(Your goal):
Word for word, give every line of the listing again.

***

(* ===== verification/TaskPool.v ===== *)
(** * TaskPool: the interface between the submission utilities and the pool

    The utilities of SPTask.hpp only call [emplace], [append] and [append_bulk]
    of the thread pool.  What they may rely on: a call either takes a task or
    does not, a bulk call takes a prefix, and what was taken stays in the pool
    until a worker runs it. *)

From S2P Require Import Prelude.

Class TaskPool (T P : Type) := {
  pool_emplace : T -> P -> option (bool * P);
  pool_append : T -> P -> option (bool * P);
  pool_append_bulk : list T -> Z -> P -> option (Z * P) }.

(** [holding p l]: the tasks waiting in the pool are those of [l];
    [cap]: the longest bulk submission the pool accepts. *)
Class TaskPoolLaws (T P : Type) `{TaskPool T P} (cap : Z) := {
  holding : P -> list T -> Prop;
  pool_emplace_law x p l :
    holding p l -> exists ok p', pool_emplace x p = Some (ok, p') /\
      holding p' (l ++ if ok then [x] else []);
  pool_append_law x p l :
    holding p l -> exists ok p', pool_append x p = Some (ok, p') /\
      holding p' (l ++ if ok then [x] else []);
  pool_append_bulk_law xs p l :
    holding p l -> Z.of_nat (length xs) <= cap ->
    exists n p', pool_append_bulk xs (Z.of_nat (length xs)) p = Some (n, p') /\
      0 <= n <= Z.of_nat (length xs) /\ holding p' (l ++ take (Z.to_nat n) xs) }.

(** [room p n]: the pool takes the next [n] tasks, however they are submitted. *)
Class TaskPoolRoom (T P : Type) `{TaskPool T P} := {
  room : P -> nat -> Prop;
  room_le p n m : room p n -> (m <= n)%nat -> room p m;
  room_emplace x p n : room p (S n) -> exists p', pool_emplace x p = Some (true, p') /\ room p' n;
  room_append x p n : room p (S n) -> exists p', pool_append x p = Some (true, p') /\ room p' n;
  room_bulk xs p n :
    room p (length xs + n) -> exists p',
      pool_append_bulk xs (Z.of_nat (length xs)) p = Some (Z.of_nat (length xs), p') /\ room p' n }.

***

(Output):
(* ===== verification/TaskPool.v ===== *)
(** * TaskPool: the interface between the submission utilities and the pool

    The utilities of SPTask.hpp only call [emplace], [append] and [append_bulk]
    of the thread pool.  What they may rely on: a call either takes a task or
    does not, a bulk call takes a prefix, and what was taken stays in the pool
    until a worker runs it. *)

From S2P Require Import Prelude.

Class TaskPool (T P : Type) := {
  pool_emplace : T -> P -> option (bool * P);
  pool_append : T -> P -> option (bool * P);
  pool_append_bulk : list T -> Z -> P -> option (Z * P) }.

(** [holding p l]: the tasks waiting in the pool are those of [l];
    [cap]: the longest bulk submission the pool accepts. *)
Class TaskPoolLaws (T P : Type) `{TaskPool T P} (cap : Z) := {
  holding : P -> list T -> Prop;
  pool_emplace_law x p l :
    holding p l -> exists ok p', pool_emplace x p = Some (ok, p') /\
      holding p' (l ++ if ok then [x] else []);
  pool_append_law x p l :
    holding p l -> exists ok p', pool_append x p = Some (ok, p') /\
      holding p' (l ++ if ok then [x] else []);
  pool_append_bulk_law xs p l :
    holding p l -> Z.of_nat (length xs) <= cap ->
    exists n p', pool_append_bulk xs (Z.of_nat (length xs)) p = Some (n, p') /\
      0 <= n <= Z.of_nat (length xs) /\ holding p' (l ++ take (Z.to_nat n) xs) }.

(** [room p n]: the pool takes the next [n] tasks, however they are submitted. *)
Class TaskPoolRoom (T P : Type) `{TaskPool T P} := {
  room : P -> nat -> Prop;
  room_le p n m : room p n -> (m <= n)%nat -> room p m;
  room_emplace x p n : room p (S n) -> exists p', pool_emplace x p = Some (true, p') /\ room p' n;
  room_append x p n : room p (S n) -> exists p', pool_append x p = Some (true, p') /\ room p' n;
  room_bulk xs p n :
    room p (length xs + n) -> exists p',
      pool_append_bulk xs (Z.of_nat (length xs)) p = Some (Z.of_nat (length xs), p') /\ room p' n }.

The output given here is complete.